■ Task instructions
Where a line contains the word "lstrip", copy that line from the records below.
________________________________________
Definition left_joystick_float (x y : float) (g : VX360Gamepad) :=
  {| left_joystick := (x, y); right_joystick := right_joystick g;
     pressed := pressed g; left_trigger := left_trigger g;
     right_trigger := right_trigger g |}.

Definition right_joystick_float (x y : float) (g : VX360Gamepad) :=
  {| left_joystick := left_joystick g; right_joystick := (x, y);
     pressed := pressed g; left_trigger := left_trigger g;
     right_trigger := right_trigger g |}.

Definition is_pressed (b : XUSB_BUTTON) (g : VX360Gamepad) : bool :=
  bool_decide (b ∈ pressed g).

Definition set_pressed (l : list XUSB_BUTTON) (g : VX360Gamepad) :=
  {| left_joystick := left_joystick g; right_joystick := right_joystick g;
     pressed := l; left_trigger := left_trigger g;
     right_trigger := right_trigger g |}.

Definition release_button (b : XUSB_BUTTON) (g : VX360Gamepad) :=
  set_pressed (filter (λ b', b' ≠ b) (pressed g)) g.

Definition press_button (b : XUSB_BUTTON) (g : VX360Gamepad) :=
  set_pressed (b :: filter (λ b', b' ≠ b) (pressed g)) g.

Definition left_trigger_float (v : float) (g : VX360Gamepad) :=
  {| left_joystick := left_joystick g; right_joystick := right_joystick g;
     pressed := pressed g; left_trigger := v;
     right_trigger := right_trigger g |}.

Definition right_trigger_float (v : float) (g : VX360Gamepad) :=
  {| left_joystick := left_joystick g; right_joystick := right_joystick g;
     pressed := pressed g; left_trigger := left_trigger g;
     right_trigger := v |}.

End vg.

(** ** Configuration ([config/config.py]) *)

Module Config.

Import vg.

(** The class attributes of [Config].  They are mutable at run time, so the
    engine's functions take the current value as an argument. *)
Record t := {
  UPDATE_RATE_HZ : Z;
  DPI_SCALING : float;
  SENS_X : float;
  SENS_Y : float;
  ADS_SENS_MULTIPLIER : float;
  DEADZONE : float;
  SMOOTHING : float;
  RECOIL_CONTROL_ENABLED : bool;
  RECOIL_COMPENSATION : float;
  KEY_MAPPINGS : list (string * XUSB_BUTTON);
  TOGGLE_KEY : string
}.

(** [JOYSTICK_KEYS] is never reassigned. *)
Definition JOYSTICK_KEYS : list string := ["w"; "a"; "s"; "d"].

Definition default_mappings : list (string * XUSB_BUTTON) :=
  [ ("space", XUSB_GAMEPAD_A); ("c", XUSB_GAMEPAD_B);
    ("r", XUSB_GAMEPAD_X); ("1", XUSB_GAMEPAD_Y);
    ("2", XUSB_GAMEPAD_DPAD_UP); ("alt_l", XUSB_GAMEPAD_DPAD_DOWN);
    ("b", XUSB_GAMEPAD_DPAD_LEFT); ("3", XUSB_GAMEPAD_DPAD_RIGHT);
    ("q", XUSB_GAMEPAD_LEFT_SHOULDER); ("e", XUSB_GAMEPAD_RIGHT_SHOULDER);
    ("esc", XUSB_GAMEPAD_START); ("tab", XUSB_GAMEPAD_BACK);
    ("shift", XUSB_GAMEPAD_LEFT_THUMB); ("f", XUSB_GAMEPAD_RIGHT_THUMB) ].

(** The values the class is defined with. *)
Definition defaults : t :=
  {| UPDATE_RATE_HZ := 120;
     DPI_SCALING := 0.013%float;
     SENS_X := 1.0%float;
     SENS_Y := 1.0%float;
     ADS_SENS_MULTIPLIER := 0.9%float;
     DEADZONE := 0.0012%float;
     SMOOTHING := 0.0%float;
     RECOIL_CONTROL_ENABLED := true;
     RECOIL_COMPENSATION := 1.8%float;
     KEY_MAPPINGS := default_mappings;
     TOGGLE_KEY := "t" |}.

(** [Config.UPDATE_RATE_HZ = new_rate] *)
Definition with_rate (new_rate : Z) (c : t) : t :=
  {| UPDATE_RATE_HZ := new_rate;
     DPI_SCALING := DPI_SCALING c; SENS_X := SENS_X c; SENS_Y := SENS_Y c;
     ADS_SENS_MULTIPLIER := ADS_SENS_MULTIPLIER c;
     DEADZONE := DEADZONE c; SMOOTHING := SMOOTHING c;
     RECOIL_CONTROL_ENABLED := RECOIL_CONTROL_ENABLED c;
     RECOIL_COMPENSATION := RECOIL_COMPENSATION c;
     KEY_MAPPINGS := KEY_MAPPINGS c; TOGGLE_KEY := TOGGLE_KEY c |}.

(** [Config.TOGGLE_KEY = new_key], as the remap dialog does it (it does not
    tell the keyboard listener). *)
Definition with_toggle_key (new_key : string) (c : t) : t :=
  {| UPDATE_RATE_HZ := UPDATE_RATE_HZ c;
     DPI_SCALING := DPI_SCALING c; SENS_X := SENS_X c; SENS_Y := SENS_Y c;
     ADS_SENS_MULTIPLIER := ADS_SENS_MULTIPLIER c;
     DEADZONE := DEADZONE c; SMOOTHING := SMOOTHING c;
     RECOIL_CONTROL_ENABLED := RECOIL_CONTROL_ENABLED c;
     RECOIL_COMPENSATION := RECOIL_COMPENSATION c;
     KEY_MAPPINGS := KEY_MAPPINGS c; TOGGLE_KEY := new_key |}.
(** C5.  For a positive chunk size, when [begin + chunk_size] is at most
    the end of the queue, [gomp_iter_adaptive_try_local_work] returns true
    with the range from the old [begin] to the old [begin] plus
    [chunk_size], leaves [begin] at the end of that range and adds
    [chunk_size] to [nb_exec].  (When the new [begin] equals the end, the
    result is reached by the branch that takes the lock.) *)
Theorem adaptive_local_work_claim (q : gomp_ws_adaptive_chunk) (cs : Z) :
  0 < cs ->
  in_long cs ->
  in_long (begin q) ->
  in_long (chunk_end q) ->
  begin q + cs <= chunk_end q ->
  gomp_iter_adaptive_try_local_work q cs
  = (true, Some (begin q, begin q + cs),
     {| begin := begin q + cs; chunk_end := chunk_end q;
        nb_exec := ladd (nb_exec q) cs; is_init := is_init q |}).
Proof.
  intros Hcs Hc Hb He Hle.
  unfold gomp_iter_adaptive_try_local_work.
  assert (E1 : ladd (begin q) cs = begin q + cs)
    by (unfold in_long, LONG_MIN, LONG_MAX in *; long_simpl; reflexivity).
  rewrite E1.
  assert (E2 : lsub (begin q + cs) cs = begin q).
  { unfold lsub. replace (begin q + cs - cs) with (begin q) by ring.
    now apply to_long_id. }
  rewrite E2.
  destruct (Z.ltb_spec (begin q + cs) (chunk_end q)) as [Hlt|Hge];
    [reflexivity|].
  assert (Heq : chunk_end q = begin q + cs) by lia.
  assert (E3 : lsub (chunk_end q) (begin q) = cs).
  { unfold lsub. rewrite Heq. replace (begin q + cs - begin q) with cs by ring.
    apply to_long_id. unfold in_long, LONG_MIN, LONG_MAX in *. lia. }
  rewrite E3.
  destruct (Z.gtb_spec cs 0) as [_|Hn]; [|lia].
  destruct (Z.gtb_spec cs cs) as [Hn|_]; [lia|].
  rewrite E1, E2. reflexivity.
Qed.
Lemma rebuild_leaves_component_ready_witness :
  let container := {| clientWidth := 0; childNodes := [] |} in
  containerRef Examples.mountedRefs = Some container /\
  valid (validateParameters (params Examples.smallProps)) = true /\
  rendererRef Examples.mountedRefs = None /\
  exists refs' container',
    @initializeThree rational_host Examples.smallProps Examples.mountedRefs
    = Normal refs' /\
    containerRef refs' = Some container' /\
    length (childNodes container') = S (length (childNodes container)).
Proof.
  intros container.
  assert (containerRef Examples.mountedRefs = Some container) as Hc
    by reflexivity.
  assert (valid (validateParameters (params Examples.smallProps)) = true)
    as Hv by reflexivity.
  assert (rendererRef Examples.mountedRefs = None) as Hfresh by reflexivity.
  split; [assumption |]. split; [assumption |]. split; [assumption |].
  destruct (@rebuild_leaves_component_ready rational_host Examples.smallProps
              Examples.mountedRefs container Hc Hv)
    as (refs' & container' & r & h & d & Hrun & Hc' & _ & _ & _ & _ & _
        & Hone & _).
  exists refs', container'.
  split; [exact Hrun |]. split; [exact Hc' | exact (Hone Hfresh)].
Defined.

Lemma animate_keeps_ready_witness :
  0 <= 1 /\ ready 1 Examples.micRefs /\
  exists refs',
    animate 1 [xff; x00] 8 Examples.micRefs = Normal refs' /\
    animationFrameRef (audio refs') = Some 8%nat /\
    ready 1 refs'.
Proof.
  assert (0 <= 1) as H0 by lia.
  assert (ready 1 Examples.micRefs) as Hready.
  { split; [by eexists |]. split; [by eexists |]. split; [by eexists |].
    split; [by eexists |].
    exists Examples.smallMesh, [x00], [x00; x00; x00; x00; x00; x00].
    split; [reflexivity |]. split; [reflexivity |]. split; [reflexivity |].
    split; [reflexivity |]. split; [reflexivity |]. simpl. lia. }
  split; [assumption |]. split; [assumption |].
  destruct (animate_keeps_ready Examples.micRefs 1 [xff; x00] 8 H0 Hready)
    as (refs' & data & heights & data' & heights' & mesh' & Hrun & _ & _ & _
        & _ & _ & _ & _ & Hframe & _ & _ & _ & Hready').
  exists refs'.
  split; [exact Hrun |]. split; [exact Hframe | exact Hready'].
Defined.
(** X17 on re-asking the second of three turns. *)
Lemma X17_reask_from_turn_witness :
  reask_question 2
    (mkDuckChat ["t0"; "t1"; "t2"; "t3"]
       (mkHistory Sample.gpt
          (Sample.u "a" ::
           [Sample.a "b"; Sample.u "c"; Sample.a "d"; Sample.u "e"; Sample.a "f"]))
       3 10,
     mkNet [Sample.ok "t4" Sample.hi_body] [])
  = (inr "Hi",
     (mkDuckChat
        (firstn (Z.to_nat (Z.min 2 (Z.of_nat (List.length ["t0"; "t1"; "t2"; "t3"]) - 1)))
           ["t0"; "t1"; "t2"; "t3"]
         ++ [header_get (headers (Sample.ok "t4" Sample.hi_body)) "x-vqd-4" ""])
        (add_answer
           (mkHistory Sample.gpt
              (firstn
                 (Z.to_nat
                    (2 * Z.min 2 (Z.of_nat (List.length ["t0"; "t1"; "t2"; "t3"]) - 1) - 1))
                 (Sample.u "a" ::
                  [Sample.a "b"; Sample.u "c"; Sample.a "d"; Sample.u "e";
                   Sample.a "f"])))
           "Hi") 3 10,
      mkNet []
        ([] ++ [EvPost
                  (last
                     (firstn
                        (Z.to_nat
                           (Z.min 2 (Z.of_nat (List.length ["t0"; "t1"; "t2"; "t3"]) - 1)))
                        ["t0"; "t1"; "t2"; "t3"]) "")
                  (mkHistory Sample.gpt
                     (firstn
                        (Z.to_nat
                           (2 * Z.min 2
                                  (Z.of_nat (List.length ["t0"; "t1"; "t2"; "t3"]) - 1)
                            - 1))
                        (Sample.u "a" ::
                         [Sample.a "b"; Sample.u "c"; Sample.a "d"; Sample.u "e";
                          Sample.a "f"])))]))).
Proof.
  apply (X17_reask_from_turn 2 ["t0"; "t1"; "t2"; "t3"] Sample.gpt (Sample.u "a")
           [Sample.a "b"; Sample.u "c"; Sample.a "d"; Sample.u "e"; Sample.a "f"]
           3%positive 10 (Sample.ok "t4" Sample.hi_body) [] [] "Hi").
  - vm_compute. discriminate.
  - vm_compute. reflexivity.
Defined.
(** * rusty-exception: Option and Result for Python, verified against their specification

    A shallow embedding of [exception/option_.py] and [exception/result.py].

    Python objects are modelled by the inductive [val].  Every instance of a
    class carries its object identity ([oid], what [id()] and [is] observe)
    next to its single slot; the library never assigns a slot after
    [__init__], so an instance is its identity together with its payload.
    Code runs in the monad [M]: it threads the interpreter state (the next
    free identity and the log of calls made to caller-supplied callables) and
    ends either by returning a value or with an exception in flight.

    Payloads range over [None], [bool], [int], [str], exception instances and
    the four wrapper classes; callables are kept apart from [val] (they are
    arguments of the combinators, never payloads).  Tracebacks and exception
    chaining ([__traceback__], [__context__]) are not modelled. *)

From Stdlib Require Import ZArith List String Ascii Bool Arith Lia DecimalString.
Import ListNotations.
Local Open Scope string_scope.

(** ** Exception classes *)

(** The part of the built-in exception hierarchy the library and its tests
    touch, closed under single-inheritance subclassing by user code. *)
Inductive exn_class : Type :=
| BaseException
| Exception
| KeyboardInterrupt
| SystemExit
| GeneratorExit
| ValueError
| TypeError
| NameError
| UnboundLocalError
| AttributeError
| LookupError
| KeyError
| IndexError
| RuntimeError
| RecursionError
| UserException (name : string) (base : exn_class).

Fixpoint exn_class_eqb (c d : exn_class) : bool :=
  match c, d with
  | BaseException, BaseException
  | Exception, Exception
  | KeyboardInterrupt, KeyboardInterrupt
  | SystemExit, SystemExit
  | GeneratorExit, GeneratorExit
  | ValueError, ValueError
  | TypeError, TypeError
  | NameError, NameError
  | UnboundLocalError, UnboundLocalError
  | AttributeError, AttributeError
  | LookupError, LookupError
  | KeyError, KeyError
  | IndexError, IndexError
  | RuntimeError, RuntimeError
  | RecursionError, RecursionError => true
  | UserException n b, UserException n' b' =>
      String.eqb n n' && exn_class_eqb b b'
  | _, _ => false
  end.
(** C3: [validate_format] is a pure function of its argument that answers
    [True] exactly when the lower-cased token is one of [mp3], [wav], [ogg],
    [m4a], [flac], [aac], [wma]; it does not tell upper case from lower case;
    [MP3] and [mp3] validate, the empty string and [xyz] do not, and every
    supported token validates in lower and in upper case. *)
Theorem validate_format_case_insensitive_membership :
  (forall s : string,
      (validate_format s = true
       <-> In (Py.lower s) ["mp3"; "wav"; "ogg"; "m4a"; "flac"; "aac"; "wma"])
      /\ (validate_format s = false
          <-> ~ In (Py.lower s) ["mp3"; "wav"; "ogg"; "m4a"; "flac"; "aac"; "wma"])
      /\ validate_format (Py.upper s) = validate_format s
      /\ validate_format (Py.lower s) = validate_format s)
  /\ validate_format "MP3" = true
  /\ validate_format "mp3" = true
  /\ validate_format "" = false
  /\ validate_format "xyz" = false
  /\ forallb (fun f => validate_format f && validate_format (Py.upper f))
       get_supported_formats = true.
Proof.
  split; [|repeat split].
  intros s. split; [apply validate_format_In|]. split.
  - rewrite <- (validate_format_In s).
    destruct (validate_format s); split; intros H; congruence.
  - unfold validate_format. now rewrite lower_upper, lower_idem.
Qed.

(** C9, amended: started with no argument, [main] prints the usage and
    leaves with status 1; when [argparse] accepts the command line,
    [convert_audio] is called on the paths with their backslashes replaced,
    it returns a boolean, and the exit status is 0 exactly when it returns
    [True] and 1 exactly when it returns [False]; when [argparse] itself ends
    the process (a request for help, a usage error) the exit status is the
    one [argparse] gives and [convert_audio] is not called. *)
Theorem main_exit_status_by_command_line :
  (forall (env : Env) (prog : string), main env [prog] = (1, [EvPrintHelp]))
  /\ (forall (env : Env) (argv : list string) (input output_format : string)
             (output : option string),
        List.length argv <> 1%nat ->
        parse_args env argv = Parsed input output_format output ->
        let returned :=
          fst (convert_audio env
                 (Py.replace_char "\"%char "/"%char input) output_format
                 (if Py.truthy_opt output
                  then option_map (Py.replace_char "\"%char "/"%char) output
                  else None)) in
        (exists success : bool, returned = Ret success)
        /\ (fst (main env argv) = 0 <-> returned = Ret true)
        /\ (fst (main env argv) = 1 <-> returned = Ret false))
  /\ (forall (env : Env) (argv : list string) (status : Z),
        List.length argv <> 1%nat ->
        parse_args env argv = ParserExit status ->
        main env argv = (status, [EvParseArgs argv])).
Proof.
  split; [reflexivity|]. split.
  - intros env argv input output_format output Hlen Hparse. cbv zeta.
    unfold main. destruct (Nat.eqb_spec (List.length argv) 1); [contradiction|].
    rewrite Hparse.
    match goal with
    | |- context [convert_audio ?e ?i ?f ?o] =>
        destruct (convert_audio_total e i f o) as [b Hb];
        destruct (convert_audio e i f o) as [[b'|e'] t]
    end; cbn [fst] in *; [|discriminate Hb].
    split; [exists b'; reflexivity|].
    destruct b'; split; split; intros H;
      first [reflexivity | discriminate H].
  - intros env argv status Hlen Hparse.
    unfold main. destruct (Nat.eqb_spec (List.length argv) 1); [contradiction|].
    now rewrite Hparse.
Qed.
(** * nonebot-plugin-llmchat: the per-group message pipeline

    A shallow embedding of [nonebot_plugin_llmchat/__init__.py]: the reply
    splitter ([pop_reasoning_content] and the [<botbr>] segmentation), the
    bounded [deque]s of [GroupState], the admission rule [is_triggered], the
    dispatcher [handle_message], the worker coroutine [process_messages]
    cut at its suspension points, the administrative handlers, and the
    snapshot pair [save_state] / [load_state].

    Conventions.
    - A Python [str] is a list of Unicode code points ([pystr]).
    - [Optional[str]] is [option pystr]; Python truthiness of such a value
      is [truthy].
    - A [deque(maxlen=n)] is a record of its bound and its items.
    - A [float] ([time.time()], [random.random()], the trigger
      probability) is the rational it denotes.
    - Coroutines run on one asyncio loop: the code between two suspending
      [await]s is one atomic transition of the model.  The model call ends
      with a response or with an exception; [handler.send] and
      [asyncio.sleep] suspend and then return.
    - The transition system is that of one group, the record
      [group_states[group_id]]; [load_state] runs once, at start-up.
    - The statements of [load_state] check no type: a statement comes to
      a value, to an exception ([Raises]), or to a value of a shape the
      fields of [GroupState] are not declared with ([Untyped]), on which
      the model says nothing. *)

From Stdlib Require Import ZArith NArith QArith List String Ascii Bool Lia.
From Stdlib Require Import DecimalZ DecimalFacts.
From stdpp Require Import base option list gmap.
Import ListNotations.

Set Warnings "-register-all".
Local Open Scope nat_scope.
Local Open Scope list_scope.

(** ** Python strings *)

Module PyStr.

Abbreviation char := N (only parsing).
Abbreviation pystr := (list N) (only parsing).

(** ASCII literals of the source, as code points. *)
Fixpoint py (s : string) : pystr :=
  match s with
  | EmptyString => []
  | String a s' => N_of_ascii a :: py s'
  end.

Definition char_eqb (a b : char) : bool := N.eqb a b.

Fixpoint str_eqb (s t : pystr) : bool :=
  match s, t with
  | [], [] => true
  | a :: s', b :: t' => char_eqb a b && str_eqb s' t'
  | _, _ => false
  end.

(** [s.startswith(p)] *)
Fixpoint startswith (p s : pystr) : bool :=
  match p, s with
  | [], _ => true
  | a :: p', b :: s' => char_eqb a b && startswith p' s'
  | _ :: _, [] => false
  end.

(** The code points for which [str.isspace] holds; [str.strip()] without
    argument removes exactly these (CPython's [_PyUnicode_IsWhitespace]). *)
Definition is_whitespace (c : char) : bool :=
  ((9 <=? c) && (c <=? 13) || (28 <=? c) && (c <=? 32)
   || (c =? 133) || (c =? 160) || (c =? 5760)
   || (8192 <=? c) && (c <=? 8202)
   || (c =? 8232) || (c =? 8233) || (c =? 8239) || (c =? 8287)
   || (c =? 12288))%N.

Fixpoint lstrip (s : pystr) : pystr :=
  match s with
  | c :: s' => if is_whitespace c then lstrip s' else s
  | [] => []
  end.

Definition rstrip (s : pystr) : pystr := rev (lstrip (rev s)).

(** [s.strip()] *)
Definition strip (s : pystr) : pystr := rstrip (lstrip s).

(** [s.isspace()]: at least one character, all of them whitespace. *)
Definition isspace (s : pystr) : bool :=
  match s with
  | [] => false
  | _ => forallb is_whitespace s
  end.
________________________________________
■ Solution below
Fixpoint lstrip (s : pystr) : pystr :=
  | c :: s' => if is_whitespace c then lstrip s' else s
Definition rstrip (s : pystr) : pystr := rev (lstrip (rev s)).
Definition strip (s : pystr) : pystr := rstrip (lstrip s).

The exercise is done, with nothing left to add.